連載
» 2013年04月04日 17時00分 公開

5分で分かる製作現場(5):デザインのパクリをどう防ぐ? 〜5分で分かる意匠/デザイン特許 (2/5)

[栗原潔,テックバイザージェイピー(TVJP)]

2分−意匠法とほか法律

 意匠を保護するための(正確にいえば、意匠の保護と利用のバランスを取るための)法律が意匠法です。

 以前5分で分かる特許 〜イノベーションを阻害するのか? に説明した特許法が発明という技術的アイデアを保護するように、意匠法は工業デザインを保護します。発明が概念的な技術的アイデアであるのに対して、意匠は目に見える工業デザインそのものであるという点でまったく異なるものです(しかし、同じ製品が技術的アイデアとしては特許権で保護され、工業デザインとしては意匠で保護されることも原理的にはあります)。

 なお、米国では意匠を特許法で保護しています。そして、意匠権を“design patent”と呼んでいます(これに対して通常の特許権を“utility patent”と読んでいます)。海外ニュースの翻訳記事で「デザイン特許」あるいは「デザインパテント」という表記が出てきたときには意匠のことを指しています(たまに、「特許」と誤訳されていることがあるので注意が必要です)。

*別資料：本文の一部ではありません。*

(* ===== verification/DispatcherSpec.v ===== *)
(** * What the dispatcher promises: a thread goes on

    After a notification was delivered in a Slack thread, the later ones of its stream
    are posted into the same thread until the next start of an operation, whatever
    Slack answers, as long as the cache keeps the states of the stream. *)
From S2P Require Import Prelude Monad GoString GoTime Types Cluster Delivery Notification Cache Slack Dispatcher.
From Stdlib Require Import Lia.

Local Open Scope Z_scope.

(** ** Strings *)

Lemma trim_right_idem s : trim_right (trim_right s) = trim_right s.
Proof.
  induction s as [|c s IH]; [done|]. cbn. destruct (trim_right s) as [|d t] eqn:E.
  - destruct (is_space c) eqn:Ec; [done|]. cbn. by rewrite Ec.
  - cbn [trim_right]. cbn in IH. rewrite IH. done.
Qed.

Lemma trim_left_head s : match trim_left s with String c _ => is_space c = false | EmptyString => True end.
Proof. induction s as [|c s IH]; [done|]. cbn. by destruct (is_space c) eqn:E. Qed.

Lemma trim_left_fixed s : match s with String c _ => is_space c = false | EmptyString => True end -> trim_left s = s.
Proof. destruct s as [|c s]; [done|]. cbn. by intros ->. Qed.

Lemma TrimSpace_idem s : TrimSpace (TrimSpace s) = TrimSpace s.
Proof.
  unfold TrimSpace. rewrite (trim_left_fixed (trim_right (trim_left s))); [apply trim_right_idem|].
  pose proof (trim_left_head s) as H. destruct (trim_left s) as [|c t]; [done|]. cbn.
  destruct (trim_right t); [|done]. by rewrite H.
Qed.

(** ** Merging *)

Lemma mergeStates_lookup base override k :
  mergeStates base override !! k =
  match override !! k with Some v => if (v =? "")%string then None else Some v | None => base !! k end.
Proof.
  unfold mergeStates. revert k.
  apply (map_fold_weak_ind (fun out m => forall k, out !! k =
    match m !! k with Some v => if (v =? "")%string then None else Some v | None => base !! k end)); [done|].
  intros i v m out Hi IH k. destruct (decide (i = k)) as [->|Hn].
  - rewrite lookup_insert_eq. destruct (v =? "")%string; [by rewrite lookup_delete_eq|by rewrite lookup_insert_eq].
  - rewrite (lookup_insert_ne m) by done. rewrite <- IH.
    destruct (v =? "")%string; [by rewrite lookup_delete_ne|by rewrite lookup_insert_ne].
Qed.

Section continuity.
Context {HA : SlackApi} {HS : SlackLaws}.

(** ** Deliveries in a thread *)

(** States that say that the thread of [ref] has the root [r]. *)
Definition in_thread (ref r : string) (states : States) : Prop :=
  state_of states key_ref = ref /\ state_of states key_root = r /\ TrimSpace r = r /\ r <> ""%string.
(** * The HTTP rule engine of godoxy: parser helpers, validator and executor

    A shallow embedding of [internal/route/rules]: the Go functions are
    transcribed as Rocq functions over byte strings, the per-request
    mutable objects (request, response modifier) are passed explicitly,
    and run-time panics are an outcome of their own.

    Go strings are byte sequences: [string] with one [ascii] per byte.
    Where the source ranges over a string by rune, or trims by
    [unicode.IsSpace], the UTF-8 decoding of the Go run time is modelled
    (section "Go run time"). *)

From Stdlib Require Import ZArith Lia Bool List Ascii Permutation.
From stdpp Require Import gmap strings.

Local Open Scope Z_scope.

(* ===================================================================== *)
(** * Go run time: bytes, runes, UTF-8 *)
(* ===================================================================== *)

Module Go.

(** The numeric value of a byte. *)
Definition byteZ (c : ascii) : Z := Z.of_N (N_of_ascii c).
Definition byte_of (z : Z) : ascii := ascii_of_N (Z.to_N z).

(** A rune is an [int32]; every rune the code below handles is a decoded
    code point or a literal, so it is kept as an unbounded [Z]. *)
Definition rune := Z.

Definition RuneError : rune := 65533.   (* U+FFFD *)
Definition RuneSelf : Z := 128.
Definition MaxRune : rune := 1114111.   (* U+10FFFF *)

(** [len(s)], an [int]. *)
Definition len (s : string) : Z := Z.of_nat (String.length s).

(** [s[i:]] and [s[:i]] for an index already known to be in range. *)
Fixpoint drop_bytes (n : nat) (s : string) : string :=
  match n, s with
  | O, _ => s
  | S n', String _ s' => drop_bytes n' s'
  | S _, EmptyString => EmptyString
  end.

Fixpoint take_bytes (n : nat) (s : string) : string :=
  match n, s with
  | O, _ => EmptyString
  | S n', String c s' => String c (take_bytes n' s')
  | S _, EmptyString => EmptyString
  end.

(** ** [utf8.DecodeRuneInString]

    The table [first] of [unicode/utf8] classifies the lead byte; the
    accept range bounds the second byte.  [x&mask<<k | y] over disjoint
    bit ranges is written arithmetically ([64*x + y]). *)
Definition in_range (lo hi x : Z) : bool := (lo <=? x) && (x <=? hi).
Definition is_cont (c : ascii) : bool := in_range 128 191 (byteZ c).

Definition DecodeRuneInString (s : string) : rune * nat :=
  match s with
  | EmptyString => (RuneError, 0%nat)
  | String c0 t =>
    let s0 := byteZ c0 in
    if s0 <? 128 then (s0, 1%nat)
    else if in_range 194 223 s0 then
      match t with
      | String c1 _ =>
        if is_cont c1 then ((s0 - 192) * 64 + (byteZ c1 - 128), 2%nat)
        else (RuneError, 1%nat)
      | _ => (RuneError, 1%nat)
      end
    else if in_range 224 239 s0 then
      match t with
      | String c1 (String c2 _) =>
        let lo := if s0 =? 224 then 160 else 128 in
        let hi := if s0 =? 237 then 159 else 191 in
        if in_range lo hi (byteZ c1) && is_cont c2
        then ((s0 - 224) * 4096 + (byteZ c1 - 128) * 64 + (byteZ c2 - 128), 3%nat)
        else (RuneError, 1%nat)
      | _ => (RuneError, 1%nat)
      end
    else if in_range 240 244 s0 then
      match t with
      | String c1 (String c2 (String c3 _)) =>
        let lo := if s0 =? 240 then 144 else 128 in
        let hi := if s0 =? 244 then 143 else 191 in
        if in_range lo hi (byteZ c1) && is_cont c2 && is_cont c3
        then ((s0 - 240) * 262144 + (byteZ c1 - 128) * 4096
              + (byteZ c2 - 128) * 64 + (byteZ c3 - 128), 4%nat)
        else (RuneError, 1%nat)
      | _ => (RuneError, 1%nat)
      end
    else (RuneError, 1%nat)
  end.

(** ** [utf8.AppendRune], as used by [strings.Builder.WriteRune] *)
Definition str1 (a : Z) : string := String (byte_of a) EmptyString.
Definition str2 (a b : Z) : string := String (byte_of a) (str1 b).
Definition str3 (a b c : Z) : string := String (byte_of a) (str2 b c).
Definition str4 (a b c d : Z) : string := String (byte_of a) (str3 b c d).

Definition EncodeRune (r : rune) : string :=
  if in_range 0 127 r then str1 r
  else if in_range 128 2047 r then str2 (192 + r / 64) (128 + r mod 64)
  else if in_range 2048 55295 r || in_range 57344 65535 r then
    str3 (224 + r / 4096) (128 + (r / 64) mod 64) (128 + r mod 64)
  else if in_range 65536 MaxRune r then
    str4 (240 + r / 262144) (128 + (r / 4096) mod 64)
         (128 + (r / 64) mod 64) (128 + r mod 64)
  else str3 239 191 189.

(** ** [for i, r := range s]: the runes of [s] with their byte offsets.

    The loop decodes at the current offset and advances by the width; an
    invalid byte yields [RuneError] and width 1.  [skip] counts the bytes
    of the current rune still to be stepped over. *)
Fixpoint range_from (off : nat) (skip : nat) (s : string) : list (nat * rune) :=
  match s with
  | EmptyString => []
  | String _ t =>
    match skip with
    | S k => range_from (S off) k t
    | O => let '(r, w) := DecodeRuneInString s in
           (off, r) :: range_from (S off) (Nat.pred w) t
    end
  end.
Definition extracted_service_ver_in_nums (service_version : string)
  : list string :=
  let parsed_service_ver := re_split service_version in
  remove_loop (length parsed_service_ver) 0 parsed_service_ver.

(** [scrape_cve_table_page]. The chain of lookups from a summary cell
    is written call by call, as in the source. *)
Definition domain : string := "https://www.cvedetails.com".

Definition cve_a_tag (doc : document) (element : nat) : pyresult (option nat) :=
  Py.bind (Returns (find_previous doc element)) (fun t1 =>
  Py.bind (call t1 (find_previous doc)) (fun t2 =>
  Py.bind (call t2 (find_parent doc)) (fun t3 =>
  Py.bind (call t3 (find doc "td")) (fun t4 =>
  Py.bind (call t4 (find_next doc "td")) (fun t5 =>
  call t5 (find doc "a")))))).

Definition matches (doc : document) (parsed_service_ver : list string)
           (element : nat) : bool :=
  existsb (fun word => str_in word (element_text doc element))
          parsed_service_ver.

Fixpoint scrape_cells (doc : document) (cells : list nat)
         (parsed_service_ver : list string) : pyresult (option string) :=
  match cells with
  | [] => Returns None
  | element :: cells' =>
      if matches doc parsed_service_ver element
      then Py.bind (cve_a_tag doc element) (fun a_tag =>
           Py.bind (getitem doc a_tag "href") (fun href =>
           Returns (Some (domain ++ href)%string)))
      else scrape_cells doc cells' parsed_service_ver
  end.

Definition summary_cells (doc : document) : list nat :=
  find_all doc "td" "cvesummarylong" 0.

Definition scrape_cve_table_page (BeautifulSoup : parser)
           (page_content : list byte) (parsed_service_ver : list string)
  : pyresult (option string) :=
  Py.bind (Utf8.decode page_content) (fun markup =>
  let soup := parse_tree (BeautifulSoup markup) in
  scrape_cells soup (summary_cells soup) parsed_service_ver).

End CveScrapper.

Import CveScrapper.

(* ===================================================================== *)
(** ** The network: collaborators and the monad of effectful code *)
(* ===================================================================== *)

(** [GoogleSitesFinder.search_for_pages] and the [aiohttp] session are the
    program's two doors to the network. A [world] fixes what each answers,
    possibly depending on everything asked before; each call is logged.
    The world also holds the HTML parser the program finds installed. *)

Module Net.

Inductive event : Type :=
| SearchForPages (service_version domain : string)
| HttpGet (url : string).

Definition log : Type := list event.

Record world : Type := {
  search_reply : log -> string -> string -> pyresult (list string);
  get_reply : log -> string -> pyresult (list byte);
  html_parser : parser
}.

Definition M (A : Type) : Type := log -> pyresult A * log.

Definition ret {A} (a : A) : M A := fun l => (Returns a, l).

Definition bind {A B} (m : M A) (k : A -> M B) : M B :=
  fun l =>
    match m l with
    | (Returns a, l') => k a l'
    | (Raises e, l') => (Raises e, l')
    end.

Definition lift {A} (r : pyresult A) : M A := fun l => (r, l).

(** [await asyncio.gather(a, b)]: both coroutines are started and their
    results paired. The model runs them one after the other, each to its
    end, and when both raise it hands on the exception of the first. How
    their steps interleave in time is not represented: which of two
    exceptions comes first, and what a cancelled coroutine no longer
    does, are outside the model, and no statement below rests on them. *)
Definition gather {A B} (a : M A) (b : M B) : M (A * B) :=
  fun l =>
    let (ra, l1) := a l in
    let (rb, l2) := b l1 in
    (match ra, rb with
     | Returns x, Returns y => Returns (x, y)
     | Raises e, _ => Raises e
     | _, Raises e => Raises e
     end, l2).

Definition search_for_pages (w : world) (service_version domain : string)
  : M (list string) :=
  fun l => (search_reply w l service_version domain,
            l ++ [SearchForPages service_version domain]).

Definition session_get (w : world) (url : string) : M (list byte) :=
  fun l => (get_reply w l url, l ++ [HttpGet url]).

End Net.

Import Net.

Declare Scope py_scope.
Delimit Scope py_scope with py.
Notation "x <- m ;; k" := (Net.bind m (fun x => k))
  (at level 61, m at next level, right associativity) : py_scope.
Notation "' pat <- m ;; k" := (Net.bind m (fun x => match x with pat => k end))
  (at level 61, pat pattern, m at next level, right associativity) : py_scope.

(* ===================================================================== *)
(** ** cve_scrapper.py and executor.py: the two searches *)
(* ===================================================================== *)

Module Executor.

Local Open Scope py_scope.

(** [SuitableCVEFinder.get_page_content] *)
Definition get_page_content (w : world) (cve_table_url : string)
  : M (list byte) :=
  session_get w cve_table_url.

(** [SuitableCVEFinder.find_suitable_cve] *)
Definition find_suitable_cve (w : world) (cve_table_url service_version : string)
  : M (option (list string)) :=
  let parsed_service_ver := extracted_service_ver_in_nums service_version in
  page_content <- get_page_content w cve_table_url ;;
  suitable_cve <- lift (scrape_cve_table_page (html_parser w) page_content
                                              parsed_service_ver) ;;
  match suitable_cve with
  | Some (String c url) => ret (Some [String c url])
  | Some EmptyString | None => ret None
  end.

(** [ExploitScrapperExecutor.scrap_exploits] *)
Definition scrap_exploits (w : world) (service_version : string)
  : M (list string) :=
  search_for_pages w service_version "https://www.exploit-db.com".

(** [ExploitScrapperExecutor.scrap_cve] *)
Definition scrap_cve (w : world) (service_version : string)
  : M (option (list string)) :=
  cve_table_url <- search_for_pages w service_version "https://www.cvedetails.com" ;;
  match cve_table_url with
  | [] => ret (Some cve_table_url)
  | first_url :: _ => find_suitable_cve w first_url service_version
  end.

(** [ExploitScrapperExecutor.run_web_scrappers] *)
Definition run_web_scrappers (w : world) (service_version : string)
  : M (option (list string) * list string) :=
  '(cve_urls, exploits_urls) <-
     gather (scrap_cve w service_version) (scrap_exploits w service_version) ;;
  ret (cve_urls, exploits_urls).

End Executor.

Import Executor.

(* ===================================================================== *)
(** ** main_executor.py: merging the links into the scan result *)
(* ===================================================================== *)

Module MainExecutor.

Local Open Scope py_scope.

(** What the scanner hands over for one open port. *)
Record ServiceRecord : Type := {
  port_number : Z;
  service_name : string;
  service_version : string
}.

(** The [Vulnerability] named tuple. Its first three fields have the
    names of the scanner's; they are written with a [v_] here because a
    projection name can be declared once only. *)
Record Vulnerability : Type := {
  v_port_number : Z;
  v_service_name : string;
  v_service_version : string;
  cve_link : string;
  exploit_link : string
}.

(** While the loop runs, the list under ["ports_services"] holds items
    of both kinds. *)
Inductive entry : Type :=
| Scanned (r : ServiceRecord)
| Correlated (v : Vulnerability).

Definition entry_port_number (e : entry) : Z :=
  match e with
  | Scanned r => port_number r
  | Correlated v => v_port_number v
  end.

Definition entry_service_name (e : entry) : string :=
  match e with
  | Scanned r => service_name r
  | Correlated v => v_service_name v
  end.

Definition entry_service_version (e : entry) : string :=
  match e with
  | Scanned r => service_version r
  | Correlated v => v_service_version v
  end.

(** [urls[0] if urls else "Unknown"] *)
Definition first_or_unknown (urls : option (list string)) : string :=
  match urls with
  | Some (url :: _) => url
  | _ => "Unknown"
  end.

(** [if urls: del urls[0]]; on a list that is never [None] this is
    [tl]. *)
Definition drop_first (urls : option (list string)) : option (list string) :=
  match urls with
  | Some (_ :: urls') => Some urls'
  | _ => urls
  end.

(** The loop of [find_exploit]. [enumerate] walks the very list that the
    body changes by [insert] and [del]; [cve_urls] and [exploit_urls]
    are bound once before the loop and rebound only when a search runs.
    [FindExploit] is the name under which the scraper package exports
    [ExploitScrapperExecutor]. *)
Fixpoint find_exploit_loop (w : world) (fuel index_ : nat)
         (ports_services : list entry)
         (cve_urls : option (list string)) (exploit_urls : list string)
  : M (list entry) :=
  match nth_error ports_services index_ with
  | None => ret ports_services
  | Some collected_info =>
      match fuel with
      | O => ret ports_services
      | S fuel' =>
          '(cve_urls, exploit_urls) <-
             (if negb (String.eqb (entry_service_version collected_info) "Unknown")
              then run_web_scrappers w (entry_service_version collected_info)
              else ret (cve_urls, exploit_urls)) ;;
          let port_service_vulnerability :=
            {| v_port_number := entry_port_number collected_info;
               v_service_name := entry_service_name collected_info;
               v_service_version := entry_service_version collected_info;
               cve_link := first_or_unknown cve_urls;
               exploit_link := first_or_unknown (Some exploit_urls) |} in
          let ports_services :=
            list_insert (index_ + 1) (Correlated port_service_vulnerability)
                        ports_services in
          ports_services <- lift (list_del index_ ports_services) ;;
          find_exploit_loop w fuel' (S index_) ports_services
            (drop_first cve_urls)
            (tl exploit_urls)
      end
  end.

Definition find_exploit (w : world) (scan_result : list ServiceRecord)
  : M (list entry) :=
  let ports_services := map Scanned scan_result in
  find_exploit_loop w (length ports_services) 0 ports_services (Some []) [].

End MainExecutor.

Import MainExecutor.

(* ===================================================================== *)
(** ** Sample pages *)
(* ===================================================================== *)

Module Samples.

(** Each sample page is given twice: as the markup that is fetched, and
    as the tree that the library's parser builds from that markup. The
    markup is plain ASCII, so its bytes are its code points. *)

Definition td (class_ : list string) (contents : list node) : node :=
  Tag "td" class_ [] contents.

Definition listing_row (num cve score : string) : node :=
  Tag "tr" ["srrowns"] []
      [ td ["num"] [NavigableString num];
        Tag "td" [] [("nowrap", "")]
            [Tag "a" [] [("href", ("/cve/" ++ cve ++ "/")%string)] [NavigableString cve]];
        td [] [NavigableString score] ].

Definition listing_row_html (num cve score : string) : string :=
  ("<tr class='srrowns'><td class='num'>" ++ num ++ "</td>"
   ++ "<td nowrap=''><a href='/cve/" ++ cve ++ "/'>" ++ cve ++ "</a></td>"
   ++ "<td>" ++ score ++ "</td></tr>")%string.

Definition summary_row (summary : string) : node :=
  Tag "tr" [] []
      [ Tag "td" ["cvesummarylong"] [("colspan", "20")]
            [NavigableString summary] ].

Definition summary_row_html (summary : string) : string :=
  ("<tr><td class='cvesummarylong' colspan='20'>" ++ summary ++ "</td></tr>")%string.

Definition page (rows : list node) : node :=
  Tag "[document]" [] [] [Tag "table" ["searchresults"] [] rows].

Definition page_html (rows : list string) : string :=
  ("<table class='searchresults'>" ++ String.concat "" rows ++ "</table>")%string.

(** Two advisories in the listing's layout. *)
Definition listing : node :=
  page [ listing_row "1" "CVE-2002-1646" "7.5"; summary_row "no match here";
         listing_row "2" "CVE-2016-6210" "5.0"; summary_row "contains 7.2 version" ].

Definition listing_html : string :=
  page_html [ listing_row_html "1" "CVE-2002-1646" "7.5";
              summary_row_html "no match here";
              listing_row_html "2" "CVE-2016-6210" "5.0";
              summary_row_html "contains 7.2 version" ].

(** The listing of the end-to-end scenario: one advisory, whose summary
    names the version 2.4.49. *)
Definition apache_listing : node :=
  page [ listing_row "1" "CVE-2021-41773" "4.3";
         summary_row "A flaw was found in Apache HTTP Server 2.4.49." ].

Definition apache_listing_html : string :=
  page_html [ listing_row_html "1" "CVE-2021-41773" "4.3";
              summary_row_html "A flaw was found in Apache HTTP Server 2.4.49." ].

(** A page whose only summary cell stands alone in the document. *)
Definition bare_cell : node :=
  Tag "[document]" [] []
      [ Tag "td" ["cvesummarylong"] [] [NavigableString "OpenSSH 7.2 allows ..."] ].

Definition bare_cell_html : string :=
  "<td class='cvesummarylong'>OpenSSH 7.2 allows ...</td>".
(** What the generator makes of a well-formed reply validates. *)
Lemma reconcile_succeeds (random : nat -> Q) (options : GenerationOptions)
  (t : ItemType) (g : value) (w : World) :
  (forall n, 0 <= random n < 1) ->
  (tier options = CELESTIAL -> forall n, random n <= safe_draw) ->
  itemType options = Some t ->
  well_formed_reply g ->
  exists item w', reconcile random options g w = (Returned item, w').
Proof.
  intros Hrandom Hsafe Htype
    (props & -> & Hnd & [name' Hname] & [description' Hdescription] & HsubType
     & (stats & Hstats & Hnumbers) & [properties Hproperties] & Hlore & HsetName).
  unfold reconcile, requested_type. rewrite Htype. unfold bind at 1.
  unfold ret at 1.
  assert (Hsub : exists s w1,
             (match given (subType options) with
              | Some s => ret (VStr s)
              | None =>
                  s <- prop (VObj props) "subType" ;;
                  if truthy s then ret s
                  else t0 <- ret (VStr (type_name t)) ;;
                       getRandomSubType random t0
              end) w = (Returned (VStr s), w1)).
  { destruct (given (subType options)) as [s|]; [eexists; eexists; reflexivity|].
    unfold prop, bind, ret.
    destruct (getRandomSubType_member random t w Hrandom) as (s' & w1 & Hs & _).
    destruct HsubType as [->|[s ->]].
    - cbn [truthy]. exists s', w1. exact Hs.
    - destruct (truthy (VStr s)).
      + exists s, w. reflexivity.
      + exists s', w1. exact Hs. }
  destruct Hsub as (sub & w1 & Hsub). unfold bind at 1. rewrite Hsub.
  unfold bind at 1. unfold prop at 1. unfold ret at 1. rewrite Hstats.
  unfold bind at 1. unfold ret at 1. unfold bind at 1.
  destruct (numbers_validate random stats t (tier options) w1 Hnumbers)
    as (stats' & validated & w2 & Htrans & Hvalid).
  rewrite Htrans. unfold bind at 1. unfold roll_rarity, bind, Math_random, ret.
  change (Math_floor (binary64 _))
    with (rolled (tier options) (random (draws w2))).
  unfold LootItemSchema_parse.
  match goal with
  | |- context [parse LootItemSchema (VObj ?structured')] =>
      destruct (object_accepts (shape_of LootItemSchema) structured') as [item Hitem]
  end.
  - destruct (get_structured options (VObj props) (VStr (type_name t))
                (VStr sub) stats'
                (VNum (rolled (tier options) (random (draws w2)))))
      as (Gtype & Gtier & Gsub & Gstats & Grarity & GsetName).
    repeat constructor; cbn [fst snd].
    + rewrite structured_keeps by (auto; simpl; intuition discriminate).
      rewrite Hname. simpl. eauto.
    + rewrite Gtype. apply type_accepted.
    + rewrite Gsub. apply subType_accepted.
    + rewrite Gtier. apply tier_accepted.
    + rewrite structured_keeps by (auto; simpl; intuition discriminate).
      rewrite Hdescription. simpl. eauto.
    + rewrite Gstats. eauto.
    + rewrite structured_keeps by (auto; simpl; intuition discriminate).
      eauto.
    + rewrite structured_keeps by (auto; simpl; intuition discriminate).
      now apply optional_string_accepts.
    + destruct (given (setName options)) as [s|] eqn:Hgiven.
      * rewrite (GsetName s eq_refl). simpl. eauto.
      * rewrite structured_keeps by (auto; simpl; intuition discriminate).
        now apply optional_string_accepts.
    + rewrite Grarity. apply rarity_accepted; [apply Hrandom|].
      intros Htier. now apply Hsafe.
  - change (ZObject (shape_of LootItemSchema)) with LootItemSchema in Hitem.
    rewrite Hitem. eexists. eexists. reflexivity.
Qed.
Lemma trim_blank (s : string) : trim s = EmptyString ↔ is_blank s = true.
Proof.
  unfold trim, String.rev. split.
  - intros H. apply rev_app_empty in H as [H _].
    apply trimStart_blank in H. rewrite rev_app_blank, andb_true_r in H.
    apply trimStart_blank_empty in H. by apply trimStart_blank.
  - intros H. apply trimStart_blank in H. by rewrite H.
Qed.

Lemma form_empty_blank (w : World) :
  form_empty w = true ↔
  is_blank (promptTitle (ui w)) = true
  ∧ promptBody (ui w) = EmptyString
  ∧ is_blank (promptNotes (ui w)) = true.
Proof.
  unfold form_empty, form_title, form_body, form_notes.
  rewrite !andb_true_iff, !negb_true_iff, !truthy_str_false, !trim_blank.
  tauto.
Qed.




(** X8. A click on the star of a prompt flips [isFavorite] of that
    prompt, in the array and in the store, and changes nothing else; a
    second click brings the state back to what it was. *)
Theorem favorite_toggle_involutive (P : Platform) (w : World) (promptId : Z)
    (pi : nat) (q : Prompt.t) :
  find_prompt (prompts (state w)) (Some promptId) = Some (pi, q) →
  ∃ w1 w2,
    handlePromptListClick OnFavorite promptId w = (Normal tt, w1)
    ∧ prompts (state w1) = <[pi := toggle_isFavorite q]> (prompts (state w))
    ∧ PROMPTS (db w1) = <[promptId := toggle_isFavorite q]> (PROMPTS (db w))
    ∧ Prompt.isFavorite (toggle_isFavorite q) = negb (Prompt.isFavorite q)
    ∧ set_prompts [] (state w1) = set_prompts [] (state w)
    ∧ ui w1 = ui w ∧ env w1 = env w ∧ FOLDERS (db w1) = FOLDERS (db w)
    ∧ handlePromptListClick OnFavorite promptId w1 = (Normal tt, w2)
    ∧ state w2 = state w
    ∧ PROMPTS (db w2) = <[promptId := q]> (PROMPTS (db w)).
Proof.
  intros Hfind.
  destruct (find_prompt_lookup _ _ _ _ Hfind) as [Hi [= Hid]].
  assert (pi < length (prompts (state w)))%nat as Hlt
    by by eapply lookup_lt_Some.
  assert (∀ w pi q,
    find_prompt (prompts (state w)) (Some promptId) = Some (pi, q) →
    handlePromptListClick OnFavorite promptId w =
      (Normal tt,
       with_db (λ d, set_PROMPTS
                  (<[promptId := toggle_isFavorite q]> (PROMPTS d)) d)
         (with_state (λ s, set_prompts
                        (<[pi := toggle_isFavorite q]> (prompts s)) s) w)))
    as Hrun.
  { clear. intros w pi q Hfind.
    destruct (find_prompt_lookup _ _ _ _ Hfind) as [Hi [= Hid]].
    unfold handlePromptListClick. run. rewrite Hfind. run.
    rewrite (alter_at _ _ _ _ Hi).
    rewrite list_lookup_insert_eq by by eapply lookup_lt_Some. run.
    by rewrite Hid. }
  eexists _, _. split; [by apply Hrun|].
  split; [done|]. split; [done|]. split; [done|]. split; [done|].
  split; [done|]. split; [by destruct w as [? ? ? []]|]. split; [done|]. split.
  - apply (Hrun _ pi (toggle_isFavorite q)).
    by apply (find_prompt_insert (prompts (state w)) (Some promptId) pi q).
  - simpl. rewrite list_insert_insert_eq, insert_insert_eq.
    assert (toggle_isFavorite (toggle_isFavorite q) = q) as ->.
    { destruct q. unfold toggle_isFavorite. simpl. by rewrite negb_involutive. }
    rewrite list_insert_id by done. split; [|done]. by destruct w as [[] ? ? ?].
Qed.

 なお、意匠と混同される概念が多いものに商標があります(商標についてはまた機会をあらためて説明します)。商標は商品の出所を表すためのマークや名称です。自動車にTOYOTAという文字が書かれていれば、それはその車の製造元を表す商標であり商標法で守られます。そして、それとはまったく別に車全体のデザインとしては意匠法で守られ、さらに、内部のエンジンなどの仕組みは特許法で守られます。なお、商品の外観自身が商標として機能することもあるので(例えば、ビンのデザインなど)、同じものが商標としても意匠としても守られることも原理的にはあり得ます。